WHAT YOU WILL DO –
Within the records below is a range that opens at the line with "Proof. intros Hn. induction" and closes at the line with "Each operation is". Return that range word for word, both ends included, and only that range.

RECORDS FOR PROCESSING –

"""

(* ===== verification/DirSafe.v ===== *)
(** * DirSafe: what each answer stands on, the entry points, and that all of them keep the invariant *)

From S2P Require Import Prelude Text Names Prog People Mongo Directory Console Credentials DirWorld DirRules.
Local Open Scope string_scope.
Local Open Scope Z_scope.

(** A request, from its arrival to its answer. *)
Definition serve (a : asked) (p : CC Response) : CC unit :=
  let! _ := trigger CBegin in let! r := p in trigger (CAnswer a r).

(** Programs all of whose effects are of a kind: reads; anything but taking an administrator out. *)
Fixpoint solely (P : forall X, console_eff X -> Prop) {A} (p : CC A) : Prop :=
  match p with Ret _ => True | Vis X e k => P X e /\ forall x, solely P (k x) end.

Definition looks (X : Type) (e : console_eff X) : Prop :=
  match e with
  | CDir (DColl (FindOne _ _)) | CDir (DColl (FindMany _ _ _ _)) | CDir DNow => True
  | CDir _ | CBegin | CAnswer _ _ => False
  | _ => True
  end.

Definition spares (X : Type) (e : console_eff X) : Prop :=
  match e with CDir (DColl e) => sparing e | _ => True end.

Lemma solely_bind P {A B} (p : CC A) (f : A -> CC B) : solely P p -> (forall a, solely P (f a)) -> solely P (bind p f).
Proof. intros Hp Hf. induction p as [a|X e k IH]; cbn; [done|]. destruct Hp. split; auto. Qed.

Lemma tame_spares {A} (p : CC A) : tame p -> solely spares p.
Proof.
  induction p as [a|X e k IH]; cbn; [done|]. intros [He Hk]. split; [|auto]. destruct e; try done.
  destruct e; [apply He|done].
Qed.
(* ===== verification/DirOwners.v ===== *)
(** * DirOwners: a team keeps an owner who can act

    Demoting, pausing and removing decide from a first read whether the write needs the guard that
    another active owner is left.  [OI] holds in every interleaving of everything that makes nobody
    an owner: then what a task saw not to be an owner does not become one ([OR]). *)

From S2P Require Import Prelude Text Names Prog People Mongo Directory DirWorld.
Local Open Scope string_scope.
Local Open Scope Z_scope.

Section owners.
Context `{Casing}.
Variable dollar : nat -> nat -> nat.
Variable mode : coll -> failing.

(** An address without ASCII capitals. *)
Definition settled_case (e : string) : Prop := map_chars ascii_lower e = e.

Definition has_owner (x : Team) : Prop := any active_owner (members x) = true.
Definition no_owner (e : string) (x : Team) : Prop := forall m, m ∈ members x -> m_user m = e -> active_owner m = false.
Definition orderly (x : Team) : Prop :=
  NoDup (map m_user (members x)) /\ forall m, m ∈ members x -> settled_case (m_user m).

Record OI (s : World) : Prop := {
  oi_ids : forall k x, teams s !! k = Some x -> slug x = k;
  oi_owner : forall k x, teams s !! k = Some x -> has_owner x;
  oi_orderly : forall k x, teams s !! k = Some x -> orderly x;
  oi_invites : forall k i, docs s CInvites !! k = Some i -> i_role i <> Owner;
}.

(** Teams stay, and nobody who is not an active owner of one becomes one. *)
Definition OR (t : nat) (s s' : World) : Prop :=
  forall k x, teams s !! k = Some x -> exists x', teams s' !! k = Some x' /\ forall e, no_owner e x -> no_owner e x'.

#[export] Instance OR_preorder t : PreOrder (OR t).
Proof.
  split; [intros s k x Hx; by exists x|]. intros a b c Hab Hbc k x Hx.
  destruct (Hab k x Hx) as (y & Hy & H1). destruct (Hbc k y Hy) as (z & Hz & H2). exists z. auto.
Qed.

(** ** Events *)
Definition keeps (x x' : Team) : Prop :=
  slug x' = slug x /\ (has_owner x -> has_owner x') /\ (orderly x -> orderly x') /\ forall e, no_owner e x -> no_owner e x'.

Definition fresh_doc (c : coll) : doc c -> Prop :=
  match c return doc c -> Prop with
  | CTeams => fun x => has_owner x /\ orderly x
  | CInvites => fun i => i_role i <> Owner
  | _ => fun _ => True
  end.

Definition safe_change (c : coll) : doc c -> doc c -> Prop :=
  match c return doc c -> doc c -> Prop with
  | CTeams => keeps
  | CInvites => fun _ _ => False
  | _ => fun _ _ => True
  end.

Definition safe_event (s : World) (e : event) : Prop :=
  match e with
  | Added c d => docs s c !! id_of c d = None /\ fresh_doc c d
  | Changed c k d d' => docs s c !! k = Some d /\ safe_change c d d'
  | Removed c _ _ => c <> CTeams
  | Met _ => True
  end.

Lemma teams_other t s e : (forall d, e <> Added CTeams d) -> (forall k d d', e <> Changed CTeams k d d') ->
  (forall k d, e <> Removed CTeams k d) -> teams (step1 t s e) = teams s.
Proof using Type.
  intros H1 H2 H3. unfold teams. cbn. destruct e as [c d|c k d d'|c k d|c]; cbn; try done;
    (destruct (decide (c = CTeams)) as [->|]; [|by rewrite alter_coll_other]); [by destruct (H1 d)|by destruct (H2 k d d')|by destruct (H3 k d)].
Qed.

Lemma event_teams t s e : OI s -> safe_event s e -> forall k x', teams (step1 t s e) !! k = Some x' ->
  (slug x' = k /\ has_owner x' /\ orderly x') \/ teams s !! k = Some x'.
Proof using Type.
  intros HI He k x'. unfold teams. cbn. destruct e as [c d|c k0 d d'|c k0 d|c]; cbn; [| | |by right];
    (destruct (decide (c = CTeams)) as [->|]; [|rewrite alter_coll_other by done; by right]); rewrite alter_coll_same.
  - destruct He as [_ [Ho Hd]]. intros [[<- <-]|[_ ?]]%lookup_insert_Some; [by left|by right].
  - destruct He as [Hk (Hs & Ho & Hd & _)]. intros [[<- <-]|[_ ?]]%lookup_insert_Some; [left|by right].
    split; [rewrite Hs; by apply (oi_ids s HI)|]. split; [apply Ho; by apply (oi_owner s HI k0)|apply Hd; by apply (oi_orderly s HI k0)].
  - by destruct He.
Qed.

Lemma safe_invites t s e : OI s -> safe_event s e -> forall k i, docs (step1 t s e) CInvites !! k = Some i -> i_role i <> Owner.
Proof using Type.
  intros HI He k i. pose proof (oi_invites s HI k i) as Hold. cbn.
  destruct e as [c d|c k0 d d'|c k0 d|c]; cbn; [| | |done];
    (destruct (decide (c = CInvites)) as [->|]; [|rewrite alter_coll_other by done; done]); rewrite alter_coll_same.
  - destruct He as [_ Hd]. intros [[_ <-]|[_ ?]]%lookup_insert_Some; auto.
  - by destruct He.
  - intros [_ ?]%lookup_delete_Some. auto.
Qed.

Lemma event_OR t t' s e : safe_event s e -> OR t' s (step1 t s e).
Proof using Type.
  intros He k x Hx. unfold teams in *. cbn. destruct e as [c d|c k0 d d'|c k0 d|c]; cbn; [| | |by exists x];
    (destruct (decide (c = CTeams)) as [->|]; [|rewrite alter_coll_other by done; by exists x]); rewrite alter_coll_same.
  - destruct He as [Hf _]. exists x. split; [|done]. rewrite lookup_insert_ne; [exact Hx|]. intros <-.
    apply eq_None_not_Some in Hf. apply Hf. exists x. exact Hx.
  - destruct He as [Hk (_ & _ & _ & Hn)]. destruct (decide (k0 = k)) as [->|].
    + exists d'. split; [by rewrite lookup_insert_eq|]. injection (eq_trans (eq_sym Hk) Hx) as ->. done.
    + exists x. by rewrite lookup_insert_ne.
  - by destruct He.
Qed.

Lemma event_OI t s e : OI s -> safe_event s e -> OI (step1 t s e).
Proof using Type.
  intros HI He. split; [intros k x Hx..|].
  - destruct (event_teams t s e HI He k x Hx) as [(? & ? & ?)|?]; [done|by apply (oi_ids s HI)].
  - destruct (event_teams t s e HI He k x Hx) as [(? & ? & ?)|?]; [done|by apply (oi_owner s HI k)].
  - destruct (event_teams t s e HI He k x Hx) as [(? & ? & ?)|?]; [done|by apply (oi_orderly s HI k)].
  - by apply (safe_invites t s e).
Qed.

(** ** Requests *)
Definition safe_request (s : World) {X} (e : coll_eff X) : Prop :=
  match e with
  | InsertOne c d => fresh_doc c d
  | UpdateOne c q u | FindOneAndUpdate c q u => forall k d, docs s c !! k = Some d -> q d = true -> safe_change c d (u d)
  | UpsertOne c _ _ => c <> CTeams /\ c <> CInvites
  | DeleteOne c _ | DeleteMany c _ | FindOneAndDelete c _ => c <> CTeams
  | _ => True
  end.

Lemma loose_doc c d : c <> CTeams -> c <> CInvites -> fresh_doc c d.
Proof using Type. by destruct c. Qed.
Lemma loose_change c d d' : c <> CTeams -> c <> CInvites -> safe_change c d d'.
Proof using Type. by destruct c. Qed.

Lemma works_safe s {X} (e : coll_eff X) x es : safe_request s e -> works e (docs s) x es ->
  (exists ev, es = [ev] /\ safe_event s ev) \/ Forall (fun ev => exists c k d, ev = Removed c k d /\ c <> CTeams) es.
Proof using Type.
  intros He Hw. destruct e as [c d|c q|c q newest limit|c q u|c fresh u|c q|c q|c q|c q u|c q]; cbn [works safe_request] in *.
  - destruct Hw as [(_ & Hf & ->)|(_ & _ & ->)]; left; eexists; (split; [done|]); [by split|done].
  - destruct Hw as [-> _]. by right.
  - destruct Hw as [-> _]. by right.
  - destruct Hw as [(k & d & Hk & Hq & _ & ->)|(_ & _ & ->)]; [|by right]. left. eexists. split; [done|]. split; [done|]. by eapply He.
  - destruct He as [H1 H2]. left. destruct Hw as [_ [(d & Hk & ->)|(Hk & ->)]]; eexists; (split; [done|]); (split; [done|]);
      [by apply loose_change|by apply loose_doc].
  - destruct Hw as [(k & d & Hk & Hq & _ & ->)|(_ & _ & ->)]; [|by right]. left. eexists. split; [done|]. exact He.
  - destruct Hw as (l & _ & _ & ->). right. apply Forall_map, Forall_forall. intros kd _. by exists c, kd.1, kd.2.
  - destruct Hw as [(k & d & Hk & Hq & _ & ->)|(_ & _ & ->)]; [|by right]. left. eexists. split; [done|]. exact He.
  - destruct Hw as [(k & d & Hk & Hq & _ & ->)|(_ & _ & ->)]; [|by right]. left. eexists. split; [done|]. split; [done|]. by eapply He.
  - destruct Hw as [_ ->]. case_match; [|by right]. left. by eexists.
Qed.

Lemma removed_safe t t' es s : Forall (fun ev => exists c k d, ev = Removed c k d /\ c <> CTeams) es -> OI s ->
  OI (did t es s) /\ OR t' s (did t es s).
Proof using Type.
  intros Hes. revert s. induction Hes as [|ev es (c & k & d & -> & Hc) _ IH]; intros s HI; [by split|].
  destruct (IH (step1 t s (Removed c k d)) (event_OI t s (Removed c k d) HI Hc)) as [HI' HR]. split; [exact HI'|].
  etrans; [by apply (event_OR t t' s (Removed c k d))|exact HR].
Qed.

Lemma request_safe t t' s {X} (e : coll_eff X) x es : OI s -> safe_request s e -> msem mode e (docs s) x es ->
  OI (did t es s) /\ OR t' s (did t es s).
Proof using Type.
  intros HI He Hm. assert (Hw : forall y, works e (docs s) y es -> OI (did t es s) /\ OR t' s (did t es s)).
  { intros y Hw. destruct (works_safe s e y es He Hw) as [(ev & -> & Hev)|Hes]; [|by apply removed_safe].
    split; [by apply event_OI|by apply event_OR]. }
  destruct Hm as [Hw1|(msg & _ & _ & [->|(_ & y & Hw1)])]; [by eapply Hw|by split|by eapply Hw].
Qed.

(** ** Programs *)
Abbreviation wp := (wp (dsem mode) OI OR).

Lemma owners_ask t s {A} (e : coll_eff (result A)) (Q : result A -> World -> Prop) :
  (forall s1, OR t s s1 -> OI s1 -> safe_request s1 e /\
     forall x es, msem mode e (docs s1) x es -> OR t s1 (did t es s1) -> OI (did t es s1) -> Q (mongo x) (did t es s1)) ->
  wp t (ask e) s Q.
Proof using Type.
  intros Hq s1 x s2 HR HI (es & Hm & ->). destruct (Hq s1 HR HI) as [He Hx].
  destruct (request_safe t t s1 e x es HI He Hm) as [HI' HR']. split; [done|].
  split; [intros t' _; by apply (request_safe t t' s1 e x es HI He Hm)|]. by apply Hx.
Qed.

Lemma owners_now t s (Q : Z -> World -> Prop) : (forall s1 z, OR t s s1 -> OI s1 -> Q z s1) -> wp t now s Q.
Proof using Type. intros Hq s1 x s2 HR HI He. cbn in He. subst s2. split; [done|]. split; [reflexivity|]. by apply Hq. Qed.

(** A team as it was read. *)
Definition seen (sl : string) (x : Team) (s : World) : Prop :=
  orderly x /\ exists x', teams s !! sl = Some x' /\ forall e, no_owner e x -> no_owner e x'.

Lemma seen_stable t s s' sl x : OR t s s' -> seen sl x s -> seen sl x s'.
Proof using Type.
  intros HR [Ho (y & Hy & H1)]. split; [done|]. destruct (HR sl y Hy) as (z & Hz & H2). exists z. auto.
Qed.

Lemma owners_get t s sl (Q : result (option Team) -> World -> Prop) :
  (forall r s1, OI s1 -> (forall x, r = Ok (Some x) -> seen sl x s1) -> Q r s1) -> wp t (get sl) s Q.
Proof using Type.
  intros HQ. apply owners_ask. intros s1 _ HI. split; [done|]. intros x es Hm _ HI'. apply HQ; [done|].
  destruct Hm as [[-> [(k & d & Hk & Hq & ->)|(_ & ->)]]|(msg & -> & _)]; try done. intros y [= <-].
  apply String.eqb_eq in Hq. pose proof (oi_ids s1 HI k d Hk) as Hid. cbn in Hq. rewrite Hid in Hq. subst k.
  split; [exact (oi_orderly s1 HI _ _ Hk)|]. by exists d.
Qed.

(** ** Changes of the members *)
Lemma keeps_same x x' : slug x' = slug x -> members x' = members x -> keeps x x'.
Proof using Type. intros Hs Hm. unfold keeps, has_owner, orderly, no_owner. by rewrite Hm. Qed.

(** A change that spares everyone but [e] and makes nobody an owner, when an owner but [e] is left. *)
Lemma keeps_touching e f x :
  (forall m, m ∈ members x -> m_user m <> e -> m ∈ f (members x)) ->
  (forall m', m' ∈ f (members x) -> m' ∈ members x \/ active_owner m' = false) ->
  (NoDup (map m_user (members x)) -> NoDup (map m_user (f (members x)))) ->
  (forall m', m' ∈ f (members x) -> m_user m' ∈ map m_user (members x)) ->
  any (other_owner e) (members x) = true -> keeps x (set_members f x).
Proof using Type.
  intros Hspare Hnew Hnd Hus Hoth. split; [done|]. split; [|split]; cbn.
  - intros _. apply any_spec in Hoth as (m & Hm & [Ho He]%andb_true_iff). apply any_spec. exists m. split; [|done].
    apply Hspare; [done|]. intros <-. unfold named in He. by rewrite String.eqb_refl in He.
  - intros [Hd Hs]. split; [by apply Hnd|]. cbn. intros m' Hm'. apply Hus in Hm'.
    apply list_elem_of_In, in_map_iff in Hm' as (m & <- & Hm). apply Hs. by apply list_elem_of_In.
  - intros e' Hno m' Hm' Hu. cbn in Hm'. destruct (Hnew m' Hm') as [?|?]; [by apply Hno|done].
Qed.

(** Either the guard holds, or it was not needed: in both cases an owner but [e] is there. *)
Lemma another_owner e x : has_owner x -> no_owner e x -> any (other_owner e) (members x) = true.
Proof using Type.
  intros (m & Hm & Ho)%any_spec Hno. apply any_spec. exists m. split; [done|]. unfold other_owner. rewrite Ho. cbn.
  apply negb_true_iff, String.eqb_neq. intros Hu. by rewrite (Hno m Hm Hu) in Ho.
Qed.

Lemma users_in (f : Member -> Member) ms m' : (forall m, m_user (f m) = m_user m) -> m' ∈ map f ms -> m_user m' ∈ map m_user ms.
Proof using Type.
  intros Hf (m & <- & Hm)%list_elem_of_In%in_map_iff. rewrite Hf. by apply list_elem_of_In, in_map.
Qed.
(* ===== verification/PoolSafe.v ===== *)
(** * PoolSafe: the pool's invariant, and how pieces of code keep it

    [Inv] says what the map, the cells and whoever holds a clone know of each other; above all that
    an open database is named by the map or somebody is about to close it ([cared]).  [step_ok] is
    what a step owes the others: it undoes nothing they rely on ([grows]).  A step that changes only
    who holds what goes by [step_alike]. *)

From S2P Require Import Prelude Text Prog Pool.
Local Open Scope string_scope.
Local Open Scope Z_scope.

(** ** Holding *)

Definition mine (x : holder) (l : list (holder * ref)) : list ref := (filter (fun y => y.1 = x) l).*2.
Definition held (x : holder) (rs : list ref) : list (holder * ref) := map (fun r => (x, r)) rs.

Lemma mine_app x l l' : mine x (l ++ l') = (mine x l ++ mine x l')%list.
Proof. unfold mine. by rewrite filter_app, fmap_app. Qed.

Lemma mine_cons_eq x r l : mine x ((x, r) :: l) = r :: mine x l.
Proof. unfold mine. by rewrite filter_cons_True. Qed.

Lemma mine_cons_ne x y r l : x <> y -> mine x ((y, r) :: l) = mine x l.
Proof. intros Hn. unfold mine. rewrite filter_cons_False; [done|]. cbn. congruence. Qed.

Lemma mine_held x rs : mine x (held x rs) = rs.
Proof. induction rs as [|r rs IH]; [done|]. change (held x (r :: rs)) with ((x, r) :: held x rs). rewrite mine_cons_eq. by f_equal. Qed.

Lemma mine_held_other x y rs : x <> y -> mine x (held y rs) = [].
Proof. intros Hn. induction rs as [|r rs IH]; [done|]. change (held y (r :: rs)) with ((y, r) :: held y rs). by rewrite mine_cons_ne. Qed.

#[global] Instance mine_perm x : Proper ((≡ₚ) ==> (≡ₚ)) (mine x).
Proof. intros l l' H. unfold mine. by rewrite H. Qed.
(* ===== verification/PoolOps.v ===== *)
(** * PoolOps: a rule per operation of the pool, and the runs of all of them together

    Each operation is run by a task among any others: it ends holding what its rule says, having
    closed what it took out of the map.  [reached] is any interleaving of the entry points. *)

From stdpp Require Import sorting.
From S2P Require Import Prelude Text Prog Pool PoolSafe.
Local Open Scope string_scope.
Local Open Scope Z_scope.

(** * What each effect, section and function does to the invariant *)

(** ** Databases *)

Definition weaker (m m' : gmap nat Db) : Prop := forall h d', m' !! h = Some d' ->
  exists d, m !! h = Some d /\ d_repo d' = d_repo d /\ d_slot d' = d_slot d /\ (live d' = true -> live d = true).
Definition kept (m m' : gmap nat Db) : Prop := forall h d, m !! h = Some d ->
  exists d', m' !! h = Some d' /\ d_repo d' = d_repo d /\ d_slot d' = d_slot d /\ (live d' = true -> live d = true).

Section dbs.
Variables (t : nat) (w w' : World) (l : list event).
Hypothesis HI : Inv w.
Hypothesis Ep : pool w' = pool w.
Hypothesis Es : slots w' = slots w.
Hypothesis Er : refs w' = refs w.
Hypothesis Ej : jobs w' = jobs w.
Hypothesis Ef : fresh w' = fresh w.
Hypothesis Hk : kept (dbs w) (dbs w').
Hypothesis Hw : weaker (dbs w) (dbs w').
Hypothesis Eh : hist w' = (l ++ hist w)%list.
Hypothesis Hg : gave_ok (hist w').
Hypothesis Hs : forall t k h n, Shut t BySweep k h true n ∈ l -> n = 0%nat \/ exists d, dbs w' !! h = Some d /\ dropped w' (d_slot d) h.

"""

OUTPUT FOR THIS EXERCISE –
Proof. intros Hn. induction rs as [|r rs IH]; [done|]. change (held y (r :: rs)) with ((y, r) :: held y rs). by rewrite mine_cons_ne. Qed.

#[global] Instance mine_perm x : Proper ((≡ₚ) ==> (≡ₚ)) (mine x).
Proof. intros l l' H. unfold mine. by rewrite H. Qed.
(* ===== verification/PoolOps.v ===== *)
(** * PoolOps: a rule per operation of the pool, and the runs of all of them together

    Each operation is run by a task among any others: it ends holding what its rule says, having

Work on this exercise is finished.